• Journal of anesthesia · Feb 2023

    The intraoperative motor-evoked potential when propofol was changed to remimazolam during general anesthesia: a case series.

    • Shoto Yamada, Yukinori Akiyama, Shunsuke Tachibana, Kengo Hayamizu, Yusuke Kimura, Shuichi Hashimoto, Michiaki Yamakage, and Nobuhiro Mikuni.
    • Department of Neurosurgery, Sapporo Medical University, South 1, West 16, Chuo-ku, Sapporo-shi, Hokkaido, 060-8543, Japan.
    • J Anesth. 2023 Feb 1; 37 (1): 154159154-159.

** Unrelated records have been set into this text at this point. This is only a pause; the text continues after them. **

(** [x] is the binary64 number of sign [s] whose magnitude is nearest to
    the fraction [num / den] (for [0 < num], [0 < den] and a quotient in
    the normal range): with [E] the exponent for which the fraction has 53
    bits before the point, [2^52 <= num / den / 2^E], and [M] the integer
    nearest to [num / den / 2^E], ties to even, the magnitude of [x] is
    [M * 2^E].  The mantissa [m] and the exponent [e] of [x] are [M] and
    [E], or [2^52] and [E + 1] when the rounding reached [2^53]. *)
Definition nearest_binary64 (s : bool) (num den : Z) (x : float) : Prop :=
  exists (M E : Z) (m : positive) (e : Z),
    2 ^ 52 * (den * 2 ^ Z.max E 0) <= num * 2 ^ Z.max (- E) 0 /\
    2 ^ 52 <= M <= 2 ^ 53 /\
    nearest_even (num * 2 ^ Z.max (- E) 0) (den * 2 ^ Z.max E 0) M /\
    E <= e /\ Z.pos m * 2 ^ (e - E) = M /\
    Prim2SF x = S754_finite s m e.

(** [r] is [x] rounded to two decimals: a finite [x] worth [m * 2^e] gives
    the integer [k] nearest to [100 * m * 2^e], ties to even, and [r] is the
    binary64 number nearest to [k / 100], with the sign of [x] (a zero of
    that sign when [k] is 0); a zero, an infinity and a NaN are left as
    they are. *)
Definition rounded_to_2_decimals (x r : float) : Prop :=
  match Prim2SF x with
  | S754_finite s m e =>
    exists k : Z,
      nearest_even (100 * Z.pos m * 2 ^ Z.max e 0) (2 ^ Z.max (- e) 0) k /\
      if k =? 0 then Prim2SF r = S754_zero s else nearest_binary64 s k 100 r
  | _ => r = x
  end.

(** The sizes Python allows on a 64-bit machine ([sys.maxsize]): fewer than
    [2^63] entries in a list and characters in a string. *)
Definition within_limits (log : list thought_entry) : Prop :=
  Z.of_nat (length log) < 2 ^ 63 /\
  Forall (fun entry => len (thought entry) < 2 ^ 63) log.

(** The place of a fraction [N / D] between the integers [m] and [m + 1],
    as a [location] tells it: on [m], below, at or above the middle. *)
Definition located (N D m : Z) (l : location) : Prop :=
  match l with
  | loc_Exact => N = m * D
  | loc_Inexact Lt => m * D < N /\ 2 * N < (2 * m + 1) * D
  | loc_Inexact Eq => 2 * N = (2 * m + 1) * D
  | loc_Inexact Gt => (2 * m + 1) * D < 2 * N /\ N < (m + 1) * D
  end.
(** The last loop of [main]: what is printed, and how the loop ends. *)
Fixpoint print_articles (structured : list pyval) : list printed * result unit :=
  match structured with
  | [] => ([], Ok tt)
  | article :: rest =>
      match (do title <- py_getitem article "title" ;
             do date <- py_getitem article "date" ;
             do category <- py_getitem article "category" ;
             Ok (ArticleBlock title date category)) with
      | Raise e => ([], Raise e)
      | Ok block =>
          let '(blocks, status) := print_articles rest in (block :: blocks, status)
      end
  end.

(** The query of [main], an f-string over [search_query] and the two
    dates. *)
Definition main_query (today yesterday : date) : string :=
  "(" ++ search_query ++ ") AND (" ++ strftime_long today ++ " OR "
  ++ strftime_long yesterday ++ " OR this week)".

(** [main()]: what it prints and how it ends.  [today] and [today'] are the
    two readings of [datetime.today()]; only the call of the tool and the
    print of its response are inside the [try]. *)
Definition main (E : Env) (tool_invoke : string -> result pyval) (today today' : date)
    : list printed * result unit :=
  match day_before today' with
  | Raise e => ([], Raise e)
  | Ok yesterday =>
      let query := main_query today yesterday in
      match tool_invoke query with
      | Raise e => ([RunningQuery query; InvokeFailed e], Ok tt)
      | Ok response =>
          let shown := [RunningQuery query; RawResponse response] in
          match structure_articles E response with
          | Raise e => (shown, Raise e)
          | Ok [] => ((shown ++ [NoStructured])%list, Ok tt)
          | Ok structured =>
              let '(blocks, status) := print_articles structured in
              ((shown ++ blocks)%list, status)
          end
      end
  end.

(** * Specifications

    The predicates and the sample data the statements below are written
    with. *)

(** The fields of a StructuredArticle. *)
Definition documented_fields : list string :=
  ["title"; "url"; "source"; "date"; "location"; "category"; "summary_input"; "full_content"].

(** The field [k] is present in [d] and is not [None]. *)
Definition field_populated (d : pydict) (k : string) : bool :=
  match dict_get d k with
  | Some v => negb (is_none v)
  | None => false
  end.

(** A StructuredArticle as the structurer emits it and the enricher may have
    tagged it: a dict with every documented field present and not [None], a
    title that is not empty, and a [str] for [full_content]. *)
Definition is_structured_article (a : pyval) : bool :=
  match a with
  | PDict d =>
      forallb (field_populated d) documented_fields
      && match dict_get d "title" with Some t => truthy t | None => false end
      && match dict_get d "full_content" with Some (PStr _) => true | _ => false end
  | _ => false
  end.

(** The square brackets, which [urlparse] reads as the marks of an IPv6
    host. *)
Definition is_bracket (c : ascii) : bool := (c =? "[")%char || (c =? "]")%char.

(** The characters of ASCII. *)
Definition is_ascii (c : ascii) : bool := (code c <? 128)%nat.

(** The text the structurer hands to the entity recogniser for the raw
    result [d]: its cleaned content. *)
Definition cleaned_content (E : Env) (d : pydict) : string :=
  clean_text E (match dict_get d "content" with Some v => v | None => PStr "" end).

(** A raw result the structurer is written for: a dict; a [url] that, when
    present, is a [str]; a [title] that, when present, is a [str] or falsy;
    a [source] of its own, or a URL that [urlparse] cannot refuse, being
    ASCII and without square brackets; and a content that, once cleaned, has
    no more than the [nlp.max_length] characters the recogniser takes.
    Fields may be missing, and [content] may be of any type. *)
Definition well_formed_raw (E : Env) (raw : pyval) : bool :=
  match raw with
  | PDict d =>
      match dict_get d "url" with
      | Some (PStr _) | None => true
      | Some _ => false
      end
      && match dict_get d "title" with
         | Some t => is_str t || negb (truthy t)
         | None => true
         end
      && (match dict_get d "source" with Some s => truthy s | None => false end
          || match dict_get d "url" with
             | Some (PStr u) => negb (string_existsb is_bracket u) && string_forallb is_ascii u
             | _ => true
             end)
      && nlp_accepts (cleaned_content E d)
  | _ => false
  end.

(** The title the fallback chain resolves to: the explicit title when it is
    truthy, else the basename of the URL when it is not empty, else the
    placeholder. *)
Definition resolved_title (d : pydict) : pyval :=
  let explicit := match dict_get d "title" with Some t => t | None => PStr "" end in
  let url := match dict_get d "url" with Some (PStr u) => u | _ => "" end in
  if truthy explicit then explicit
  else if (basename url =? "") then PStr "No Title"
  else PStr (basename url).

(** The leftmost match of each pattern in [text], in the order of
    [patterns]: the matches the source looks at in one text. *)
Definition matches_in (text : string) : list string :=
  flat_map (fun p => match search_from p text with Some m => [m] | None => [] end) patterns.

(** The first match of a list that [strptime] accepts, reformatted. *)
Fixpoint first_parsed (matches : list string) : option string :=
  match matches with
  | [] => None
  | m :: rest =>
      match strptime m with
      | Some d => Some (strftime d)
      | None => first_parsed rest
      end
  end.

(** The leftmost match of the numeric pattern in [text], when it is a date
    that [%Y-%m-%d] reads. *)
Definition iso_match (text : string) : option string :=
  match search_from match_numeric_at text with
  | Some m => match strptime m with Some _ => Some m | None => None end
  | None => None
  end.

(** [k] occurs in [s]: [s] is some text, [k], and some text. *)
Definition occurs (k s : string) : Prop := exists pre post, s = pre ++ k ++ post.

(** The character [c] does not occur in [s]. *)
Definition free_of (c : ascii) (s : string) : bool :=
  negb (string_existsb (Ascii.eqb c) s).

(** A day of the calendar in the years 2000 to 2099, the years the patterns
    look for. *)
Definition calendar_day (d : date) : bool :=
  ((2000 <=? year d) && (year d <=? 2099) && (1 <=? month d) && (month d <=? 12)
   && (1 <=? day d) && (day d <=? days_in_month (year d) (month d)))%Z.

(** [text] holds a match of [<[^>]+>]. *)
Fixpoint has_tag (text : string) : bool :=
  match text with
  | EmptyString => false
  | String c r => ((c =? "<")%char && opens_tag r) || has_tag r
  end.

(** [text] holds a match of [http\S+]. *)
Fixpoint has_url_match (text : string) : bool :=
  starts_url text
  || match text with
     | EmptyString => false
     | String _ r => has_url_match r
     end.

(** [b] tells that a blank may not come next: the text is at its start or
    just after a blank.  Every blank of the text is a single space. *)
Fixpoint single_spaced (b : bool) (s : string) : bool :=
  match s with
  | EmptyString => true
  | String c r =>
      if is_space c then negb b && (c =? " ")%char && single_spaced true r
      else single_spaced false r
  end.

(** A URL scheme cut by a line feed: no markup, and no URL as it stands. *)
Definition broken_scheme : string := "ht" ++ String "010" "tps".

(** A character a string literal holds as it is: a printable ASCII character
    other than the quote and the backslash. *)
Definition plain_char (c : ascii) : bool :=
  in_range 32 126 c && negb (c =? dquote)%char && negb (c =? backslash)%char.

Definition plain (s : string) : bool := string_forallb plain_char s.

(** No string occurs twice in [l]. *)
Fixpoint distinct (l : list string) : bool :=
  match l with
  | [] => true
  | x :: rest => negb (existsb (String.eqb x) rest) && distinct rest
  end.

(** The values written below: [None], the booleans, strings of plain
    characters, and lists and dicts of such values, the keys of a dict being
    plain and distinct. *)
Fixpoint writable (v : pyval) : bool :=
  match v with
  | PNone | PBool _ => true
  | PInt _ | PFloat _ => false
  | PStr s => plain s
  | PList l => forallb writable l
  | PDict d =>
      forallb (fun kv => plain (fst kv) && writable (snd kv)) d && distinct (map fst d)
  end.

(** The number of lists and dicts of [v] that lie one inside the other. *)
Fixpoint nesting (v : pyval) : nat :=
  match v with
  | PList l => S (fold_right (fun x n => Nat.max (nesting x) n) 0 l)
  | PDict d => S (fold_right (fun kv n => Nat.max (nesting (snd kv)) n) 0 d)
  | _ => 0
  end.

(** The JSON text of a writable value, as [json.dumps] lays it out: [, ]
    between items and [: ] after a key.  A number is not writable and has
    no text here. *)
Fixpoint write (v : pyval) : string :=
  match v with
  | PNone => "null"
  | PBool true => "true"
  | PBool false => "false"
  | PInt _ | PFloat _ => ""
  | PStr s => q s
  | PList l => "[" ++ join ", " (map write l) ++ "]"
  | PDict d => "{" ++ join ", " (map (fun kv => q (fst kv) ++ ": " ++ write (snd kv)) d) ++ "}"
  end.

(** The text starts, after its blanks, with a character no JSON value starts
    with, or it holds nothing but blanks. *)
Definition opens_no_value (s : string) : bool :=
  match skip_ws s with
  | EmptyString => true
  | String c _ =>
      negb (string_existsb (Ascii.eqb c) ("{[-0123456789tfnNI" ++ String dquote ""))
  end.

(** A decimal integer literal: digits, the first of them not a zero unless
    it is alone. *)
Definition is_integer_literal (s : string) : bool :=
  match s with
  | EmptyString => false
  | String c r =>
      string_forallb is_digit s && (negb (c =? "0")%char || (r =? ""))
  end.

(** [n] times the string [s]. *)
Fixpoint repeat_string (n : nat) (s : string) : string :=
  match n with
  | O => ""
  | S n' => s ++ repeat_string n' s
  end.

(** [v], written and followed by any text, is read back with enough fuel,
    where its nesting has room. *)
Definition reads_back (max_digits : nat) (v : pyval) : Prop :=
  writable v = true ->
  forall depth rest, nesting v <= depth ->
    exists fuel, forall fuel', fuel <= fuel' ->
      parse_value fuel' depth max_digits (write v ++ rest) = inr (v, rest).

(** The organisations one of whose registered domains is a substring of
    [url], in the order of the registry. *)
Definition reference_hits (url : string) : list string :=
  map fst (List.filter (fun entry => existsb (fun domain => contains domain url) (snd entry))
             trusted_sources).

(** The value stored under [research_references] for an article at [url]. *)
Definition references_value (url : string) : pyval :=
  PList (map PStr (match reference_hits url with [] => ["None"] | hits => hits end)).

(** A record the enricher is written for: a dict whose [url] is a [str]. *)
Definition has_url (v : pyval) : Prop :=
  exists d url, v = PDict d /\ dict_get d "url" = Some (PStr url).

(** Two articles, the first of them listed twice. *)
Definition sample_store : store :=
  fun a =>
    match a with
    | O => PDict [("title", PStr "Nature risk"); ("url", PStr "https://tnfd.global/news")]
    | _ => PDict [("url", PStr "https://example.org/story"); ("research_references", PNone)]
    end.
Lemma created_user_can_log_in_witness :
  let db' := (admin_create_user noBlanks tailSaltHash freshThree createAlice
                adminSession firstTable).2 in
  let r := login_post noBlanks headCheck loginAlice ∅ db' in
  r.1.1 = Returned (Redirect (form_next loginAlice))
  ∧ r.1.2 !! "uid" = Some (SInt (new_id freshThree))
  ∧ r.1.2 !! "username" = Some (SStr (noBlanks (form_get_or_empty createAlice "username")))
  ∧ r.1.2 !! "role" = Some (SStr "user").
Proof.
  apply (created_user_can_log_in noBlanks tailSaltHash headCheck freshThree
           createAlice loginAlice adminSession ∅ firstTable).
  - exact headCheck_verifies.
  - vm_compute. discriminate.
  - vm_compute. reflexivity.
  - vm_compute. discriminate.
  - vm_compute. discriminate.
  - apply (bool_decide_unpack (noBlanks (form_get_or_empty createAlice "username")
                               ∉ u_username <$> firstTable)).
    vm_compute. exact I.
  - reflexivity.
  - reflexivity.
Defined.

(** X23 — a user whose row does not have the role ["admin"] cannot use the
    admin routes after logging in: the session [login_post] gives them
    makes both routes answer 403 and leave the table as it is. *)
Theorem plain_user_cannot_administer
    (strip : string -> string) (int : string -> option Z)
    (generate_password_hash : string -> string -> string)
    (check_password_hash : string -> string -> bool)
    (f : Fresh) (login req : Request) (session : gmap string SessionValue)
    (db : list UserRow) (row : UserRow) :
  select_user db (strip (form_get_or_empty login "username")) = Some row ->
  check_password_hash (u_password_hash row) (form_get_or_empty login "password") = true ->
  u_role row ≠ "admin" ->
  let session' := (login_post strip check_password_hash login session db).1.2 in
  session' !! "uid" = Some (SInt (u_id row))
  ∧ admin_delete_user strip int req session' db = (Returned Forbidden, session', db)
  ∧ admin_create_user strip generate_password_hash f req session' db
    = (Returned Forbidden, session', db).
Proof.
  intros Hsel Hcheck Hrole session'. subst session'.
  unfold login_post. rewrite Hsel, Hcheck. cbn [fst snd].
  set (s := <["role" := SStr (u_role row)]> _).
  assert (Huid : s !! "uid" = Some (SInt (u_id row))).
  { subst s. rewrite lookup_insert_ne by discriminate. rewrite lookup_insert_ne by discriminate.
    apply lookup_insert_eq. }
  assert (Hnot : s !! "role" ≠ Some (SStr "admin")).
  { subst s. rewrite lookup_insert_eq. congruence. }
  split; [exact Huid |].
  unfold admin_delete_user, admin_create_user, admin_required. rewrite Huid.
  rewrite bool_decide_eq_false_2 by exact Hnot. split; reflexivity.
Qed.

Lemma plain_user_cannot_administer_witness :
  let session' := (login_post noBlanks saltedCheck loginUser ∅ firstTable).1.2 in
  session' !! "uid" = Some (SInt (u_id (mkUserRow 2 "user" "s2$user123" "user")))
  ∧ admin_delete_user noBlanks decimalInt deleteAdmin session' firstTable
    = (Returned Forbidden, session', firstTable)
  ∧ admin_create_user noBlanks saltedHash freshThree deleteAdmin session' firstTable
    = (Returned Forbidden, session', firstTable).
Proof.
  apply (plain_user_cannot_administer noBlanks decimalInt saltedHash saltedCheck freshThree
           loginUser deleteAdmin ∅ firstTable (mkUserRow 2 "user" "s2$user123" "user")).
  - vm_compute. reflexivity.
  - vm_compute. reflexivity.
  - discriminate.
Defined.

(** ** Deleting users *)




(** X25 — a [uid] field that [int] rejects makes [POST /admin/delete_user]
    fail with [ValueError] only after the row is deleted: for an admin
    session and a request the guard lets through, the handler raises, the
    session is kept, and the table has lost the named user. *)
Theorem junk_uid_raises_after_delete
    (strip : string -> string) (int : string -> option Z)
    (req : Request) (session : gmap string SessionValue) (db : list UserRow) (uid : string) :
  let username := strip (form_get_or_empty req "username") in
  session !! "uid" ≠ None -> session !! "role" = Some (SStr "admin") ->
  username ≠ EmptyString ->
  (select_role db username = Some "admin" -> (2 <= count_admins db)%nat) ->
  form req !! "uid" = Some uid -> uid ≠ EmptyString -> int uid = None ->
  admin_delete_user strip int req session db
  = (Raised "ValueError", session, delete_user username db).
Proof.
  intros username Huid Hrole Hname Hguard Hform Hne Hint.
  unfold admin_delete_user.
  destruct (admin_required_cases (admin_delete_user_body strip int) req session db)
    as [(_ & _ & ->) | [[Hk | Hk] _]]; [| contradiction ..].
  unfold admin_delete_user_body. fold username.
  destruct username as [| c name] eqn:Hu; [congruence |]. rewrite <- Hu in *.
  assert (Hpass : bool_decide (select_role db username = Some "admin")
                  && (count_admins db <=? 1)%nat = false).
  { destruct (decide (select_role db username = Some "admin")) as [Hadmin | Hplain].
    - rewrite bool_decide_eq_true_2 by exact Hadmin. simpl.
      apply Nat.leb_gt. specialize (Hguard Hadmin). lia.
    - rewrite bool_decide_eq_false_2 by exact Hplain. reflexivity. }
  rewrite Hpass, Hform. destruct uid as [| c' u]; [congruence |]. rewrite Hint. reflexivity.
Qed.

    AbstractRemimazolam is a short-acting benzodiazepine that was approved for clinical use in 2020. We report three patients who underwent surgery for cerebral and spinal cord tumors, in whom transcranial electrical stimulation-motor-evoked potential (TES-MEP) was successfully monitored under general anesthesia with remimazolam. During total intravenous anesthesia with propofol at a target concentration of 2.7 - 3.5 µg/mL and 0.1 - 0.35 µg/kg/min of remifentanil, delayed awakening, bradycardia, and hypotension during propofol anesthesia were expected in all three cases. With patient safety as the top priority, we considered changing the anesthetic agent. Propofol was replaced with remimazolam at a loading dose of 12 mg/kg/h for a few seconds (case 3), followed by 1 mg/kg/h for maintenance (cases 1-3). TES-MEP was recorded during propofol and remimazolam administration in all three patients. Amplitudes of TES-MEP during anesthesia with propofol and remimazolam were 461.5 ± 150 µV and 590.5 ± 100.9 µV, 1542 ± 127 µV and 1698 ± 211 µV, and 581.5 ± 91.3 µV and 634 ± 82.7 µV sequentially from Case 1. Our findings suggest that intraoperative TES-MEP could be measured when anesthesia was managed with remimazolam at 1 mg/kg/h.© 2022. The Author(s) under exclusive licence to Japanese Society of Anesthesiologists.